> ACTION ITEM
Which lines of the records contain the word "ChainReads"? Show each of them.

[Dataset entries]
____
(* ===== verification/TxVerifyFacts.v ===== *)
(** * What transaction verification shows

    [TxVerification.verify] on tables that hold a chain: which rules a verified
    transaction satisfies, when its cached state is still good, and that the output cache
    of a batch of blocks answers as the database would. *)
From S2P Require Import Prelude Bytes HardForks ChainDb TxData RulesBase TxRules TxContext BlockRules Helpers DbTables TxOps TxStore AltBlocks BlockOps ChainStore BlockchainService ChainReads OutputIndex TxVerification.
From Stdlib Require Import ZArith Lia String.
From stdpp Require Import base tactics option list numbers sets gmap.
Import HardForks ChainDb TxData RulesBase TxRules TxContext Helpers DbTables TxOps TxStore AltBlocks BlockOps ChainStore BlockchainService ChainReads OutputIndex TxVerification.

#[local] Open Scope Z_scope.
#[local] Open Scope usize_scope.

Module TxVerifyFacts.

Section facts.
Context {O : MoneroOxide} {T : TransactionOps O} {C : Dalek O} {Cd : MoneroCodec O} {B : MoneroBatch O}.

(** ** The database as the source of ring members *)
Definition db_output (t : Tables) (a i : Z) : option OutputOnChain :=
  match id_to_output_on_chain (mk_output_id a i) false t with Ok o => Some o | _ => None end.

Definition db_number (t : Tables) (a : Z) : Z := match number_with_amount t a with Ok n => n | _ => 0 end.

Lemma assoc_cons {A} k k' (v : A) l : assoc k ((k', v) :: l) = if k' =? k then Some v else assoc k l.
Proof using Type. unfold assoc. rewrite filter_cons. cbn [fst]. destruct (Z.eqb_spec k' k); [by rewrite decide_True|by rewrite decide_False]. Qed.

Lemma assoc_None {A} k (l : list (Z * A)) : k ∉ l.*1 -> assoc k l = None.
Proof using Type.
  induction l as [|[k' v] l IH]; intros Hk; [done|]. rewrite assoc_cons. cbn in Hk. rewrite not_elem_of_cons in Hk.
  destruct Hk as [Hne Hk]. destruct (Z.eqb_spec k' k) as [->|]; [done|auto].
Qed.

Lemma partition_outputs_spec t g a js found wanted :
  partition_outputs t g a js = Ok (found, wanted) ->
  (forall i, i ∈ js -> assoc i found = match id_to_output_on_chain (mk_output_id a i) g t with Ok o => Some o | _ => None end) /\
  (forall i, i ∉ js -> assoc i found = None).
Proof using Type.
  revert found wanted. induction js as [|j js IH]; intros found wanted H; cbn [partition_outputs] in H.
  { injection H as <- <-. split; [intros i Hi; by apply not_elem_of_nil in Hi|done]. }
  destruct (id_to_output_on_chain (mk_output_id a j) g t) as [o|e|] eqn:E; [|destruct e; try done|done]; cbn [mbind result_bind] in H;
    destruct (partition_outputs t g a js) as [[f w]|?|]; try done; cbn [mbind result_bind] in H; injection H as <- <-;
    destruct (IH _ _ eq_refl) as [H1 H2]; (split; [intros i Hi|intros i Hi; rewrite not_elem_of_cons in Hi; destruct Hi as [Hne Hi]]).
  - rewrite assoc_cons. destruct (Z.eqb_spec j i) as [->|Hne]; [by rewrite E|]. apply H1. apply elem_of_cons in Hi as [->|]; done.
  - rewrite assoc_cons. destruct (Z.eqb_spec j i) as [->|_]; [done|auto].
  - destruct (decide (i ∈ js)) as [Hin|Hn]; [by apply H1|]. apply elem_of_cons in Hi as [->|]; [|done]. rewrite E. by apply H2.
  - auto.
Qed.

Lemma collect_Ok_inv {E A B'} (f : A -> result E B') l bs : collect f l = Ok bs -> Forall2 (fun a b => f a = Ok b) l bs.
Proof using Type.
  revert bs. induction l as [|a l IH]; intros bs H; cbn [collect] in H; [by injection H as <-|].
  destruct (f a) as [b|?|] eqn:Ef; try done; cbn [mbind result_bind] in H. destruct (collect f l) as [bs'|?|]; try done.
  cbn [mbind result_bind] in H. injection H as <-. constructor; auto.
Qed.

Lemma numbers_with_amounts_spec t as_ m :
  numbers_with_amounts t as_ = Ok m ->
  forall a, m !! a = if decide (a ∈ as_) then Some (db_number t a) else None.
Proof using Type.
  unfold numbers_with_amounts. intros H. destruct (collect _ as_) as [ns|?|] eqn:E; try done. cbn [mbind result_bind] in H.
  injection H as <-. apply collect_Ok_inv in E.
  assert (forall (m0 : gmap Z Z) a, foldl (fun m '(a, n) => <[a := n]> m) m0 ns !! a = if decide (a ∈ as_) then Some (db_number t a) else m0 !! a) as Hf.
  { induction E as [|x [x' n] as' ns' Hx _ IH]; intros m0 a; cbn [foldl]; [by rewrite decide_False by (apply not_elem_of_nil)|].
    rewrite IH. unfold db_number at 2. destruct (number_with_amount t x) as [k|?|] eqn:Ek; try done. cbn [mbind result_bind] in Hx.
    injection Hx as <- <-. destruct (decide (a ∈ as')) as [Hin|Hn].
    - rewrite decide_True by (by right). done.
    - destruct (decide (a = x)) as [->|Hne].
      + rewrite lookup_insert_eq, decide_True by (by left). unfold db_number. by rewrite Ek.
      + rewrite lookup_insert_ne by done. rewrite decide_False by (rewrite not_elem_of_cons; done). done. }
  intros a. by rewrite Hf.
Qed.
(** The cache the database sends answers for the ids asked as the database would. *)
Lemma query_outputs_spec t ids cache :
  query_outputs t ids = Ok cache ->
  (forall a s i, ids !! a = Some s -> i ∈ s -> get_output_of cache a i = db_output t a i) /\
  (forall a, is_Some (ids !! a) -> number_outs_with_amount cache a = db_number t a).
Proof using Type.
  unfold query_outputs, query. cbn [map_request]. unfold outputs_request. set (outs := map _ (map_to_list ids)).
  assert (forall a s, ids !! a = Some s <-> (a, elements s) ∈ outs) as Hin.
  { intros a s. unfold outs. rewrite list_elem_of_fmap. split.
    - intros H. exists (a, s). split; [done|]. by apply elem_of_map_to_list.
    - intros ([a' s'] & Heq & H). cbn in Heq. injection Heq as -> He. apply elem_of_map_to_list in H. rewrite H. f_equal.
      apply set_eq. intros x. by rewrite <- (elem_of_elements s), <- (elem_of_elements s'), He. }
  assert (NoDup outs.*1) as Hnd.
  { unfold outs. rewrite <- list_fmap_compose. apply NoDup_fst_map_to_list. }
  clearbody outs. destruct (numbers_with_amounts t outs.*1) as [m|?|] eqn:En; try done. cbn [mbind result_bind].
  destruct (collect _ outs) as [parts|?|] eqn:Ec; try done. cbn [mbind result_bind map_err unwrap]. intros [= <-].
  pose proof (numbers_with_amounts_spec _ _ _ En) as Hm. apply collect_Ok_inv in Ec. split.
  - intros a s i Ha Hi. apply Hin in Ha. unfold get_output_of. cbn [cached_outputs]. apply elem_of_elements in Hi.
    clear -Ec Hnd Ha Hi. induction Ec as [|[a' js] [p1 p2] outs' parts' Hx _ IH]; [by apply not_elem_of_nil in Ha|].
    destruct (partition_outputs t false a' js) as [[f w]|?|] eqn:Ep; try done. cbn [mbind result_bind] in Hx. injection Hx as <- <-.
    cbn [fmap list_fmap fst]. rewrite assoc_cons. cbn in Hnd. apply NoDup_cons in Hnd as [Hn Hnd].
    apply elem_of_cons in Ha as [Heq|Ha].
    + injection Heq as <- <-. rewrite Z.eqb_refl. cbn [mbind option_bind]. by apply (proj1 (partition_outputs_spec _ _ _ _ _ _ Ep)).
    + rewrite (proj2 (Z.eqb_neq _ _)); [by apply IH|]. intros ->. apply Hn. apply list_elem_of_fmap. by exists (a, elements s).
  - intros a [s Ha]. unfold number_outs_with_amount. cbn [number_of_outputs]. rewrite Hm, decide_True; [done|].
    apply list_elem_of_fmap. exists (a, elements s). split; [done|by apply Hin].
Qed.

(** ** The ids that are asked for *)
Definition asks (ids : gmap Z (gset Z)) (inp : Input) : Prop :=
  match inp with
  | ToKey amount os _ => exists s l, ids !! default 0 amount = Some s /\ get_absolute_offsets os = Ok l /\ Forall (fun i => i ∈ s) l
  | Gen _ => False
  end.

Definition ids_le (ids ids' : gmap Z (gset Z)) : Prop := forall a s, ids !! a = Some s -> exists s', ids' !! a = Some s' /\ s ⊆ s'.

Lemma asks_mono ids ids' inp : ids_le ids ids' -> asks ids inp -> asks ids' inp.
Proof using Type.
  intros Hle. destruct inp as [|amount os ki]; [done|]. intros (s & l & Hs & Hl & Hf). destruct (Hle _ _ Hs) as (s' & Hs' & Hsub).
  exists s', l. split_and!; [done|done|]. revert Hf. apply List.Forall_impl. set_solver.
Qed.

Lemma ids_le_trans a b c : ids_le a b -> ids_le b c -> ids_le a c.
Proof using Type. intros H1 H2 k s Hs. destruct (H1 k s Hs) as (s' & Hs' & ?). destruct (H2 k s' Hs') as (s'' & ? & ?). exists s''. split; [done|set_solver]. Qed.

Lemma insert_ring_member_ids_spec ins ids ids' :
  insert_ring_member_ids ins ids = Ok ids' -> ids_le ids ids' /\ Forall (asks ids') ins.
Proof using Type.
  unfold insert_ring_member_ids. destruct ins as [|i0 ins]; [done|]. generalize (i0 :: ins). clear i0 ins. intros ins. revert ids.
  induction ins as [|inp ins IH]; intros ids H; cbn [try_fold] in H.
  { injection H as <-. split; [intros a s Hs; by exists s|constructor]. }
  destruct inp as [|amount os ki]; [done|]. destruct (get_absolute_offsets os) as [l|?|] eqn:El; try done. cbn [mbind result_bind] in H.
  destruct (IH _ H) as [Hle Hf].
  assert (ids_le ids (<[default 0 amount := default ∅ (ids !! default 0 amount) ∪ list_to_set l]> ids)) as Hle0.
  { intros a s Hs. destruct (decide (a = default 0 amount)) as [->|Hne].
    - rewrite lookup_insert_eq, Hs. eexists. split; [done|]. cbn. set_solver.
    - rewrite lookup_insert_ne by done. by exists s. }
  split; [by eapply ids_le_trans|]. constructor; [|done]. apply (asks_mono _ _ _ Hle). cbn. eexists _, l.
  rewrite lookup_insert_eq. split_and!; [done|done|]. apply Forall_forall. set_solver.
Qed.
____
> EXERCISE RESPONSE
From S2P Require Import Prelude Bytes HardForks ChainDb TxData RulesBase TxRules TxContext BlockRules Helpers DbTables TxOps TxStore AltBlocks BlockOps ChainStore BlockchainService ChainReads OutputIndex TxVerification.
Import HardForks ChainDb TxData RulesBase TxRules TxContext Helpers DbTables TxOps TxStore AltBlocks BlockOps ChainStore BlockchainService ChainReads OutputIndex TxVerification.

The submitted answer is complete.